Read the original article on Business Insider.

President Joe Biden's decision to end the US war in Afghanistan ended in disaster: a drone strike that killed 10 innocent civilians, including children. But a new report finds that such airstrikes, overall, have dramatically fallen in Biden's first year.

"The biggest take-home is that Biden has significantly decreased US military action across the globe," the monitoring group Airwars said in the report released Wednesday. That, in turn, has resulted in "far lower numbers of civilians allegedly killed by the US strikes."

The US military has, overall, carried out 439 aerial attacks in 2021, a 54% drop from the year before under former President Donald Trump, Airwars data showed.

    The group said the biggest drop came in Yemen, where there were no officially declared strikes in 2021, compared to 18 in 2020. Airstrikes also fell by 88% in Somalia, where the US has for years fought an al-Qaeda linked insurgency, as well as 71% in Iraq and Syria, reflecting the military defeat of the Islamic State.

    The vast majority of military strikes under Biden happened in Afghanistan before US forces left in August. Excluding those attacks, the US declared just 67 airstrikes, Airwars said, citing official US military data.

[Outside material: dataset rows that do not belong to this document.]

(* ===== verification/OvpnIpPool.v ===== *)
(** * The server's address pool ([protocol/openvpn/ip_pool.rs], and the prefix
    type of [route.rs])

    Addresses are integers of 32 or 128 bits.  The two address families keep
    the same four tables, so one record [Book] stands for both; the functions
    of the code are its instances.  [now] is the instant of a release. *)

From stdpp Require Import base numbers list list_numbers gmap strings relations.
From Stdlib Require Import ZArith Lia.
From S2P Require Import Prelude.

Local Open Scope Z_scope.

Inductive Topology : Type :=
| Subnet
| P2p
| Net30.

Global Instance Topology_eq_dec : EqDecision Topology.
Proof. solve_decision. Defined.

Definition IP_POOL_MAXIMUM_SIZE : Z := 65536.

Inductive IpPoolError : Type :=
| UnsupportedTopology (name : string)
| InvalidIpv4Prefix (len : Z)
| NoAllocatableIpv4
| Ipv4NotConfigured
| Ipv6NotConfigured
| Exhausted
| Ipv4ServerOutsidePool (a : Z)
| Ipv4ServerNotUsable (a : Z)
| Ipv4ServerAfterAllocation
| Ipv6ServerOutsidePool (a : Z).

Module IpPrefix.

Record OpenVpnIpPrefix : Type := mkPrefix {
  address : IpAddr;
  prefix_len : Z;
}.

(** [u32::MAX << (32 - len)] and its 128-bit counterpart. *)
Definition mask (width max len : Z) : Z :=
  if decide (len = 0) then 0 else Z.land (Z.shiftl max (width - len)) max.

Definition masked (p : OpenVpnIpPrefix) : OpenVpnIpPrefix :=
  mkPrefix
    (match address p with
     | IpV4 bits => IpV4 (Z.land bits (mask 32 U32_MAX (prefix_len p)))
     | IpV6 bits => IpV6 (Z.land bits (mask 128 U128_MAX (prefix_len p)))
     end) (prefix_len p).

Definition prefix_contains (p : OpenVpnIpPrefix) (a : IpAddr) : bool :=
  match address (masked p), a with
  | IpV4 network, IpV4 a =>
      bool_decide (Z.land a (mask 32 U32_MAX (prefix_len p)) = network)
  | IpV6 network, IpV6 a =>
      bool_decide (Z.land a (mask 128 U128_MAX (prefix_len p)) = network)
  | _, _ => false
  end.

Definition last_ipv4_in_prefix (p : OpenVpnIpPrefix) : option Z :=
  match address (masked p) with
  | IpV4 network =>
      let host_bits := 32 - prefix_len p in
      Some (Z.lor network
              (if decide (host_bits = 32) then U32_MAX
               else Z.shiftl 1 host_bits - 1))
  | IpV6 _ => None
  end.

Definition add_ipv4 (a offset : Z) : option Z :=
  let value := a + offset in
  if decide (0 <= value <= U32_MAX) then Some value else None.

Definition next_ipv6 (a : Z) : option Z :=
  if decide (a + 1 <= U128_MAX) then Some (a + 1) else None.

End IpPrefix.

Module IpPool.
Import IpPrefix.

(** ** Address tables *)

Record Book : Type := mkBook {
  used : gset Z;
  identity_of : gmap Z string;
  address_of : gmap string Z;
  released : gmap Z Z;
}.

Definition empty_book : Book := mkBook ∅ ∅ ∅ ∅.

(** The first half of [commit_ipv4_lease] and [commit_ipv6_address]: the
    address leaves the identity that held it before. *)
Definition forget_previous (b : Book) (a : Z) (identity : string) : gmap string Z :=
  match identity_of b !! a with
  | Some previous =>
      if decide (previous <> identity /\ address_of b !! previous = Some a)
      then delete previous (address_of b) else address_of b
  | None => address_of b
  end.

Definition commit (b : Book) (a : Z) (identity : string) : Book :=
  let address_of' := forget_previous b a identity in
  let released' := delete a (released b) in
  if decide (identity = EmptyString) then
    mkBook ({[a]} ∪ used b) (delete a (identity_of b)) address_of' released'
  else
    let '(identity_of', released') :=
      match address_of' !! identity with
      | Some previous =>
          if decide (previous <> a)
          then (delete previous (identity_of b), delete previous released')
          else (identity_of b, released')
      | None => (identity_of b, released')
      end in
    mkBook ({[a]} ∪ used b) (<[a := identity]> identity_of')
      (<[identity := a]> address_of') released'.

(** One family of [release]. *)
Definition release_book (b : Book) (a now : Z) : Book :=
  mkBook (used b ∖ {[a]}) (identity_of b) (address_of b)
    (match identity_of b !! a with
     | Some identity =>
         if decide (identity = EmptyString) then delete a (released b)
         else <[a := now]> (released b)
     | None => delete a (released b)
     end).

Definition release_is_before (l r : option Z) : bool :=
  match l, r with
  | None, Some _ => true
  | Some l, Some r => bool_decide (l < r)
  | _, _ => false
  end.

(** The selection that [find_available_ipv4_lease] and
    [find_available_ipv6_address] make among the visited candidates: the first
    free one when there is no identity, otherwise the first that was never
    released, otherwise the one released longest ago.  [skip] is the extra
    condition of the second. *)
Fixpoint select (b : Book) (identity : string) (skip : Z -> bool)
    (selected : option (Z * option Z)) (candidates : list Z) : option Z :=
  match candidates with
  | [] => fst <$> selected
  | a :: candidates =>
      if decide (a ∈ used b) then select b identity skip selected candidates
      else if decide (identity = EmptyString) then Some a
      else if skip a then select b identity skip selected candidates
      else
        let rel := released b !! a in
        let selected' :=
          match selected with
          | None => Some (a, rel)
          | Some (_, current) =>
              if release_is_before rel current then Some (a, rel) else selected
          end in
        match rel with
        | Some _ => select b identity skip selected' candidates
        | None => fst <$> selected'
        end
  end.

(** ** The pool *)

Record Ipv4PoolLease : Type := mkLease {
  client : Z;
  peer : option Z;
}.

Record IpPool : Type := mkPool {
  ipv4_prefix : option OpenVpnIpPrefix;
  ipv4_topology : Topology;
  ipv4_server : option Z;
  ipv4_start : option Z;
  ipv4_end : option Z;
  ipv6_prefix : option OpenVpnIpPrefix;
  ipv4 : Book;
  ipv6_server : option Z;
  ipv6 : Book;
}.

Definition set_ipv4 (p : IpPool) (b : Book) : IpPool :=
  mkPool (ipv4_prefix p) (ipv4_topology p) (ipv4_server p) (ipv4_start p)
    (ipv4_end p) (ipv6_prefix p) b (ipv6_server p) (ipv6 p).
Definition set_ipv6 (p : IpPool) (server : option Z) (b : Book) : IpPool :=
  mkPool (ipv4_prefix p) (ipv4_topology p) (ipv4_server p) (ipv4_start p)
    (ipv4_end p) (ipv6_prefix p) (ipv4 p) server b.

Definition resolve_ipv4_pool_topology (topology : string) :
    result IpPoolError Topology :=
  if decide (topology = EmptyString) then Ok Net30
  else if decide (topology = "subnet"%string) then Ok Subnet
  else if decide (topology = "p2p"%string) then Ok P2p
  else if decide (topology = "net30"%string) then Ok Net30
  else Err (UnsupportedTopology topology).

Definition configure_ipv4 (p : IpPool) (prefix : OpenVpnIpPrefix) :
    result IpPoolError IpPool :=
  if decide (prefix_len prefix < 16 \/ 29 < prefix_len prefix)
  then Err (InvalidIpv4Prefix (prefix_len prefix))
  else
    match address prefix, last_ipv4_in_prefix prefix with
    | IpV4 network, Some broadcast =>
        let '(start, end_) :=
          match ipv4_topology p with
          | Subnet => (add_ipv4 network 2, add_ipv4 broadcast (-1))
          | P2p | Net30 =>
              (add_ipv4 network 4,
               add_ipv4 broadcast (if decide (prefix_len prefix = 29) then 0 else -4))
          end in
        let p :=
          mkPool (Some prefix) (ipv4_topology p) (add_ipv4 network 1) start end_
            (ipv6_prefix p) (ipv4 p) (ipv6_server p) (ipv6 p) in
        match start, end_ with
        | Some s, Some e => if decide (e < s) then Err NoAllocatableIpv4 else Ok p
        | _, _ => Err NoAllocatableIpv4
        end
    | _, _ => Ok p
    end.
(* ===== verification/PppFrame.v ===== *)
(** * PPP carrier framing ([protocol/openconnect_ppp_frame.rs])

    The three encapsulations of PPP over a TLS stream: the F5 and Fortinet
    length-prefixed frames and HDLC with byte stuffing and a frame check
    sequence.  A decoder is the bytes it has not used; its loops run on the
    slice that starts at [consumed].  An error shows a prefix of the input, here
    the bytes instead of their hexadecimal digits. *)

From stdpp Require Import base numbers list list_numbers.
From Stdlib Require Import ZArith Lia.
From S2P Require Import Prelude.

Local Open Scope Z_scope.

Definition PPP_MAXIMUM_PAYLOAD_LENGTH : Z := U16_MAX.
Definition PPP_MAXIMUM_WIRE_FRAME_SIZE : Z := 2 * PPP_MAXIMUM_PAYLOAD_LENGTH + 6.

Definition F5_MAGIC : Z := 62720.
Definition FORTINET_MAGIC : Z := 20560.
Definition HDLC_FLAG : Z := 126.
Definition HDLC_ESCAPE : Z := 125.
Definition HDLC_INITIAL_FCS : Z := 65535.
Definition HDLC_GOOD_FCS : Z := 61624.

Inductive PppEncapsulation : Type := F5 | F5Hdlc | Fortinet.

Inductive PppFrameError : Type :=
| ReceiveBufferTooLarge
| InvalidPayloadLength (length : Z)
| FrameLengthOverflow
| InvalidF5Magic (preview : list Z * bool)
| InvalidFortinetMagic (preview : list Z * bool)
| InvalidFortinetLength (preview : list Z * bool).

Module PppFrame.
(* ===== verification/PppNegotiation.v ===== *)
(** * PPP negotiation ([protocol/openconnect_ppp_negotiation.rs])

    The state machine that negotiates LCP, IPCP and IP6CP with the peer and then
    carries IP packets.  Every method is a [method] of the prelude on the
    negotiator: what it has written before it fails stays written.  The record
    has one field the code does not have, [entropy], the draws the system's
    random source will make.  Of a tunnel configuration it has the fields the
    negotiation fills in; the others are empty. *)

From stdpp Require Import base numbers list list_numbers gmap.
From Stdlib Require Import ZArith Lia.
From S2P Require Import Prelude PppFrame PppControl.

Local Open Scope Z_scope.
Local Open Scope record_scope.

Definition PPP_DEFAULT_TUNNEL_MTU : Z := 1400.
Definition PPP_DEFAULT_BASE_MTU : Z := 1406.
Definition PPP_DEFAULT_NEGOTIATION_PERIOD : Z := from_secs 3.
Definition PPP_DEFAULT_NEGOTIATION_ATTEMPTS : Z := 10.
Definition PPP_DEFAULT_ECHO_FAILURES : Z := 3.
Definition PPP_MINIMUM_IPV6_MTU : Z := 1280.
Definition PPP_HDLC_CONTROL_ESCAPE_MASK : Z := U32_MAX.

(** A prefix is an address with its length. *)
Record PppNegotiatorOptions : Type := mkOptions {
  opt_encapsulation : PppEncapsulation;
  opt_want_ipv4 : bool;
  opt_want_ipv6 : bool;
  ipv4_address : option (Z * Z);
  ipv6_address : option (Z * Z);
  lock_addresses : bool;
  mtu : Z;
  request_ipv4_name_servers : bool;
  negotiation_period : Z;
  negotiation_attempts : Z;
  echo_interval : Z;
  echo_failures : Z;
}.

Global Instance options_eta : Settable PppNegotiatorOptions := fun o =>
  mkOptions (opt_encapsulation o) (opt_want_ipv4 o) (opt_want_ipv6 o) (ipv4_address o)
    (ipv6_address o) (lock_addresses o) (mtu o) (request_ipv4_name_servers o)
    (negotiation_period o) (negotiation_attempts o) (echo_interval o) (echo_failures o).

Definition default_options : PppNegotiatorOptions :=
  mkOptions Fortinet true true None None false PPP_DEFAULT_TUNNEL_MTU false
    PPP_DEFAULT_NEGOTIATION_PERIOD PPP_DEFAULT_NEGOTIATION_ATTEMPTS 0
    PPP_DEFAULT_ECHO_FAILURES.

    The caveat is that this is official data — it does not include, for example, clandestine CIA strikes. But it does reflect what has been reported as a broad reconsideration of US military actions around the world.

    A month into Biden's presidency, Insider reported that there had been no apparent drone strikes or otherwise high-profile military actions, a stark contrast from his predecessor, who began his administration with a botched raid in Yemen that killed an 8-year-old US citizen.

    The New York Times later revealed that the White House had curtailed drone strikes as part of a broad policy review.

    Drones had been one of the most controversial aspects of former President Barack Obama's administration, killing scores of civilians in Afghanistan and Pakistan as part of the US war on the Taliban. Before leaving office, Obama imposed new restrictions on when and where such strikes could be carried out. He also signed an executive order requiring civilian deaths to be reported to Congress, a move that Trump reversed.

    Daphne Eviatar, Amnesty International's director of security with human rights, told Insider the reduction in airstrikes "is a very hopeful sign that the Biden administration is trying to reduce the catastrophic impact of war on civilians."

    But she cautioned that it was too early to say whether it reflects a definitive change in policy. And, she said, we can't forget the past.

    "We sadly saw a huge uptick in air strikes and civilian casualties under the Trump administration, and the US government can't just turn a blind eye to what happened," Eviatar said. "Part of moving forward will require looking back, learning from the past, and making amends."